◆ Source data ◆
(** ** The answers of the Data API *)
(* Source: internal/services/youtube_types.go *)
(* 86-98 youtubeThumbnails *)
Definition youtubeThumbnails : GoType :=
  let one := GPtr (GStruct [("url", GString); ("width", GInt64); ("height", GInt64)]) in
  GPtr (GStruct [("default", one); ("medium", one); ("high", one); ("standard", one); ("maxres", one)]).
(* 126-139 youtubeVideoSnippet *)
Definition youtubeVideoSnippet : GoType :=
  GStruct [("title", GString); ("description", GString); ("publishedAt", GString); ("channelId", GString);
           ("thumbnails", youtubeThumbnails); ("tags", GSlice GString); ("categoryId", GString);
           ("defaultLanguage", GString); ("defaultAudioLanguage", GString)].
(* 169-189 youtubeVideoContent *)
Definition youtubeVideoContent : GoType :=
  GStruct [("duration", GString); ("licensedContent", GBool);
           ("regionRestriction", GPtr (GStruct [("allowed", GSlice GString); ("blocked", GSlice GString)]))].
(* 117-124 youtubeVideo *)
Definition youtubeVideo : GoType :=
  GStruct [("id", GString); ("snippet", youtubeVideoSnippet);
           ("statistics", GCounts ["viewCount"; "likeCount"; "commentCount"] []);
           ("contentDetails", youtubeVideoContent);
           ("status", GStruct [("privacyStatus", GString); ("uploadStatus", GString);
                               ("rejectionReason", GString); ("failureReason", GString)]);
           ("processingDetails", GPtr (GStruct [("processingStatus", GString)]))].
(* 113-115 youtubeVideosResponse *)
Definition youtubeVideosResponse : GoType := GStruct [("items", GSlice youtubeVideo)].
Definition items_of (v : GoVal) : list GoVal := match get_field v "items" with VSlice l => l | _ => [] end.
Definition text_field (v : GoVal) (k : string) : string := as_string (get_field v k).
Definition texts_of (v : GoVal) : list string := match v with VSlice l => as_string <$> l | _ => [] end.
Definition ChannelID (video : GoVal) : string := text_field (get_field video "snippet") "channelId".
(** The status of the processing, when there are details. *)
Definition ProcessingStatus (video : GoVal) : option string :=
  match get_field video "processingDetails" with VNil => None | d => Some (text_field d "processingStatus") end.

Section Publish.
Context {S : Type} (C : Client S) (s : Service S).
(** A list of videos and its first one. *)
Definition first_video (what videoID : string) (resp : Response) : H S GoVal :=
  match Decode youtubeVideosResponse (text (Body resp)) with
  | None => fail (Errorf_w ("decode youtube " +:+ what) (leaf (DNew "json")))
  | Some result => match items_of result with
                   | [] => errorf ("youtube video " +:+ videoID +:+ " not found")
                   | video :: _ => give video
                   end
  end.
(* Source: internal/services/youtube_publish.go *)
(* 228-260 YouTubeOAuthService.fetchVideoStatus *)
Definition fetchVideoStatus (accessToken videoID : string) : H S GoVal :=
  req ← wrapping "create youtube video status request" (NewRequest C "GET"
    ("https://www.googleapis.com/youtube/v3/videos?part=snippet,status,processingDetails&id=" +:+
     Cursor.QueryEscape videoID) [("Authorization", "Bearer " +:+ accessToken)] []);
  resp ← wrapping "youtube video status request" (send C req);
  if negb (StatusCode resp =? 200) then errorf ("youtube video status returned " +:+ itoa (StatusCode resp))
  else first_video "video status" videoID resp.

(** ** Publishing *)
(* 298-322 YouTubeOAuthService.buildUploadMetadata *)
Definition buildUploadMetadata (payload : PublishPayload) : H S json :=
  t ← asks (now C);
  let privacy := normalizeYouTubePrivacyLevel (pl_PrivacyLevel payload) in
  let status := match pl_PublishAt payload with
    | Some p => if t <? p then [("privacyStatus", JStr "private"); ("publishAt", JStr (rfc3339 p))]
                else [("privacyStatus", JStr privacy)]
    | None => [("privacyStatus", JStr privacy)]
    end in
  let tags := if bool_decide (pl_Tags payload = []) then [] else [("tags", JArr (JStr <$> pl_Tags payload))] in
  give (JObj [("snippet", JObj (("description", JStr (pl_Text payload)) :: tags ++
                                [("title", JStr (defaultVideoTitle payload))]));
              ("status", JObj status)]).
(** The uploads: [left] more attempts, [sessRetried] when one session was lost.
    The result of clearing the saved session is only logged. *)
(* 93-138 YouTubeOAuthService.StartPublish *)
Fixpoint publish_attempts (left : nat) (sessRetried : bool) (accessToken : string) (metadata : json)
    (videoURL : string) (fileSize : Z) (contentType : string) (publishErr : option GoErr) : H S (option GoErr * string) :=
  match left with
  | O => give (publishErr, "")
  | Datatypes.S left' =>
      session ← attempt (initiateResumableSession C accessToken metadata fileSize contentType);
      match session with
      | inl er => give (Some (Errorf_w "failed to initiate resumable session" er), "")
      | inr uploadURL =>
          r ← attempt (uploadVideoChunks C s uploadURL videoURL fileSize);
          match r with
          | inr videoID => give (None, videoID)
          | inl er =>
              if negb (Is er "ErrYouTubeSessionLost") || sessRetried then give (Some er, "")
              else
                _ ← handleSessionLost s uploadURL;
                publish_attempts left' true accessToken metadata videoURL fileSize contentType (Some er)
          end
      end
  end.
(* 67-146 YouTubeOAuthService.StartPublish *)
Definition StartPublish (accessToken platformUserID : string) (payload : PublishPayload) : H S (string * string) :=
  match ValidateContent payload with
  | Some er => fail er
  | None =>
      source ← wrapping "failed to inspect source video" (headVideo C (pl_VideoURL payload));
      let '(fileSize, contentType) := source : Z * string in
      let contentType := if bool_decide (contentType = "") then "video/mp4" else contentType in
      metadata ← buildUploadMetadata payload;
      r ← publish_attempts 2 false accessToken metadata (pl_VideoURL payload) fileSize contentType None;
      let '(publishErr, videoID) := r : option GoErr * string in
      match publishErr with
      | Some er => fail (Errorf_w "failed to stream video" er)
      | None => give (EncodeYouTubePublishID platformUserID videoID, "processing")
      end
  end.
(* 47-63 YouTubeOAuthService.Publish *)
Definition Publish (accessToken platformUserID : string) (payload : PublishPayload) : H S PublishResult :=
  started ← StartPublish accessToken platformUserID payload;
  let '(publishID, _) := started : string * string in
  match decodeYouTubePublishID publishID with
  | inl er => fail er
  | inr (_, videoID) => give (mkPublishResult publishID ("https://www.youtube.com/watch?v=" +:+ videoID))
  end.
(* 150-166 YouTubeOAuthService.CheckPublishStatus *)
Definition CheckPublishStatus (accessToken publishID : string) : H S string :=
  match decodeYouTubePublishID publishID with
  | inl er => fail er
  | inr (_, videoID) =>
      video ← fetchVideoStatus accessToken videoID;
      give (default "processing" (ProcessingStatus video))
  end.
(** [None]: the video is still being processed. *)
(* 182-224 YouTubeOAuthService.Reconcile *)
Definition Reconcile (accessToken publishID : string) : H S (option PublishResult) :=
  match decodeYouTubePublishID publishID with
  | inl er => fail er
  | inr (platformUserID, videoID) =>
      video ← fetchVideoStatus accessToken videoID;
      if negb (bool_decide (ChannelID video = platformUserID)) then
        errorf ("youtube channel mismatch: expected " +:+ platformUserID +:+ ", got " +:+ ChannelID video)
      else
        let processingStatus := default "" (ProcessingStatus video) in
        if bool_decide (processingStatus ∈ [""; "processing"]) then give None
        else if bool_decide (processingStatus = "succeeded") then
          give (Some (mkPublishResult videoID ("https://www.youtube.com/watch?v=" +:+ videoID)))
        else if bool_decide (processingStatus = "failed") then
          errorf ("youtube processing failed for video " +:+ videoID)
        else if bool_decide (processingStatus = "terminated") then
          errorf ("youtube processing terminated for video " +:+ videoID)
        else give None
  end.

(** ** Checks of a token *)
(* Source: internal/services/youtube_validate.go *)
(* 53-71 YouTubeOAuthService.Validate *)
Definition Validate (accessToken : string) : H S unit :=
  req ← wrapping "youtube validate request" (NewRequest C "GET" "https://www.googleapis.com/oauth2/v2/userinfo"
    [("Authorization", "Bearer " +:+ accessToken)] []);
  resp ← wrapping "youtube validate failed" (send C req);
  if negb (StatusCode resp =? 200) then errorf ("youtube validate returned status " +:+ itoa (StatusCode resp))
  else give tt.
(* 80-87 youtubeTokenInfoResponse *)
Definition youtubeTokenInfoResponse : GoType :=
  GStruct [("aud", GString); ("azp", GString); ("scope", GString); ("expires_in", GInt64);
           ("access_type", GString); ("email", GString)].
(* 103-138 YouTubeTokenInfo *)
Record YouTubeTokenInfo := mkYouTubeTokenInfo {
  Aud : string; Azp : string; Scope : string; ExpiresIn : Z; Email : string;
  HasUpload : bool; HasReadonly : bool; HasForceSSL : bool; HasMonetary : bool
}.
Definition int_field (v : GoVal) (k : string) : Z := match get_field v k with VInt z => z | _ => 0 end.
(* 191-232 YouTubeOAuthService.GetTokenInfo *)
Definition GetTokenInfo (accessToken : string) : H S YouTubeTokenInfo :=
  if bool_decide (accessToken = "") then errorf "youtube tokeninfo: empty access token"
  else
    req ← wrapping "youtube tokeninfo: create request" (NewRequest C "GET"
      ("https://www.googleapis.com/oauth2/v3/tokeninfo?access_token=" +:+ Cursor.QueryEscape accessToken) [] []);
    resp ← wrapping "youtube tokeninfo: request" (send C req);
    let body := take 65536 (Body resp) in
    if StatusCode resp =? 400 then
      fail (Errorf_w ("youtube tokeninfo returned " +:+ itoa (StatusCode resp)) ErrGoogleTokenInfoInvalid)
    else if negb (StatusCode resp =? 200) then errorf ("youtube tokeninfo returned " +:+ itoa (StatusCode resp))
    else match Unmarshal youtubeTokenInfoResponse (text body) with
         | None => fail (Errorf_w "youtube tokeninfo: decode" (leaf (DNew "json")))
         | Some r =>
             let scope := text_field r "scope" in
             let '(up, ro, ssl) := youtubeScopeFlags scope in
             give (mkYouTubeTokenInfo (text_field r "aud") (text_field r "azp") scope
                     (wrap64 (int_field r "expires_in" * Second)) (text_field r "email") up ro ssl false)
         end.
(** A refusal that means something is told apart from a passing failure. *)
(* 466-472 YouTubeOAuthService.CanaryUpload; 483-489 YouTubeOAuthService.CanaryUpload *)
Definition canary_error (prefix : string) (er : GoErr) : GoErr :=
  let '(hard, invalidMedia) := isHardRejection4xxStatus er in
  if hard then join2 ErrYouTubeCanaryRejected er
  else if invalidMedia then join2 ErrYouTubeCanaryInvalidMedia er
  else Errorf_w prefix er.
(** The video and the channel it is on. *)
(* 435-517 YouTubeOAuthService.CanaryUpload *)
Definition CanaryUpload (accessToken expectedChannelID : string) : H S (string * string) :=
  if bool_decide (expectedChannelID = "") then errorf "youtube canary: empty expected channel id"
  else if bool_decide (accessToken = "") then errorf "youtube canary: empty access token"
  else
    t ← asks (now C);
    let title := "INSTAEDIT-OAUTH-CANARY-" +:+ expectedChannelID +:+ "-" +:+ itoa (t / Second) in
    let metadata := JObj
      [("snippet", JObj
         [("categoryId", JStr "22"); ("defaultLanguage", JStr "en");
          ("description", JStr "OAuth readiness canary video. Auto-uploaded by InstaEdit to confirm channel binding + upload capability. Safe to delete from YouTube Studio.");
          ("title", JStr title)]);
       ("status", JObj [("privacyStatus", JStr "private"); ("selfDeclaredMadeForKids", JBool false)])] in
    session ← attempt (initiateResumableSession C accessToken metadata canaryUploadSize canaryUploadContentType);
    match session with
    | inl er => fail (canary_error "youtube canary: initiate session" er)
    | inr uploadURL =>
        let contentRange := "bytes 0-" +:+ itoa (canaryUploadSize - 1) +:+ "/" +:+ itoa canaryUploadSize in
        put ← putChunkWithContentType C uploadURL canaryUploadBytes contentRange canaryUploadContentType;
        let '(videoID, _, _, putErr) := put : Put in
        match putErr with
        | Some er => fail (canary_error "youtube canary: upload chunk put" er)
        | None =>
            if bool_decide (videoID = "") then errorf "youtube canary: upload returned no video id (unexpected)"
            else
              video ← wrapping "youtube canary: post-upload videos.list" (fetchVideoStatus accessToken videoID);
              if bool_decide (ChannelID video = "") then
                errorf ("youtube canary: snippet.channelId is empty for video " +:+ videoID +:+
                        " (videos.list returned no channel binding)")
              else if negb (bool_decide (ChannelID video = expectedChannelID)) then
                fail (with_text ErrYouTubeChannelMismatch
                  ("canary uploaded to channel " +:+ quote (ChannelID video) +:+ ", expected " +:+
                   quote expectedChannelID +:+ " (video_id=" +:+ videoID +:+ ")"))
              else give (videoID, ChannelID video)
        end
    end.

◆ Assignment ◆
Exact reproduction of the lines from the top of the material through the line where "Definition items_of (v" appears is required, both boundary lines included, with no other output.

◆ Response area ◆
(** ** The answers of the Data API *)
(* Source: internal/services/youtube_types.go *)
(* 86-98 youtubeThumbnails *)
Definition youtubeThumbnails : GoType :=
  let one := GPtr (GStruct [("url", GString); ("width", GInt64); ("height", GInt64)]) in
  GPtr (GStruct [("default", one); ("medium", one); ("high", one); ("standard", one); ("maxres", one)]).
(* 126-139 youtubeVideoSnippet *)
Definition youtubeVideoSnippet : GoType :=
  GStruct [("title", GString); ("description", GString); ("publishedAt", GString); ("channelId", GString);
           ("thumbnails", youtubeThumbnails); ("tags", GSlice GString); ("categoryId", GString);
           ("defaultLanguage", GString); ("defaultAudioLanguage", GString)].
(* 169-189 youtubeVideoContent *)
Definition youtubeVideoContent : GoType :=
  GStruct [("duration", GString); ("licensedContent", GBool);
           ("regionRestriction", GPtr (GStruct [("allowed", GSlice GString); ("blocked", GSlice GString)]))].
(* 117-124 youtubeVideo *)
Definition youtubeVideo : GoType :=
  GStruct [("id", GString); ("snippet", youtubeVideoSnippet);
           ("statistics", GCounts ["viewCount"; "likeCount"; "commentCount"] []);
           ("contentDetails", youtubeVideoContent);
           ("status", GStruct [("privacyStatus", GString); ("uploadStatus", GString);
                               ("rejectionReason", GString); ("failureReason", GString)]);
           ("processingDetails", GPtr (GStruct [("processingStatus", GString)]))].
(* 113-115 youtubeVideosResponse *)
Definition youtubeVideosResponse : GoType := GStruct [("items", GSlice youtubeVideo)].
Definition items_of (v : GoVal) : list GoVal := match get_field v "items" with VSlice l => l | _ => [] end.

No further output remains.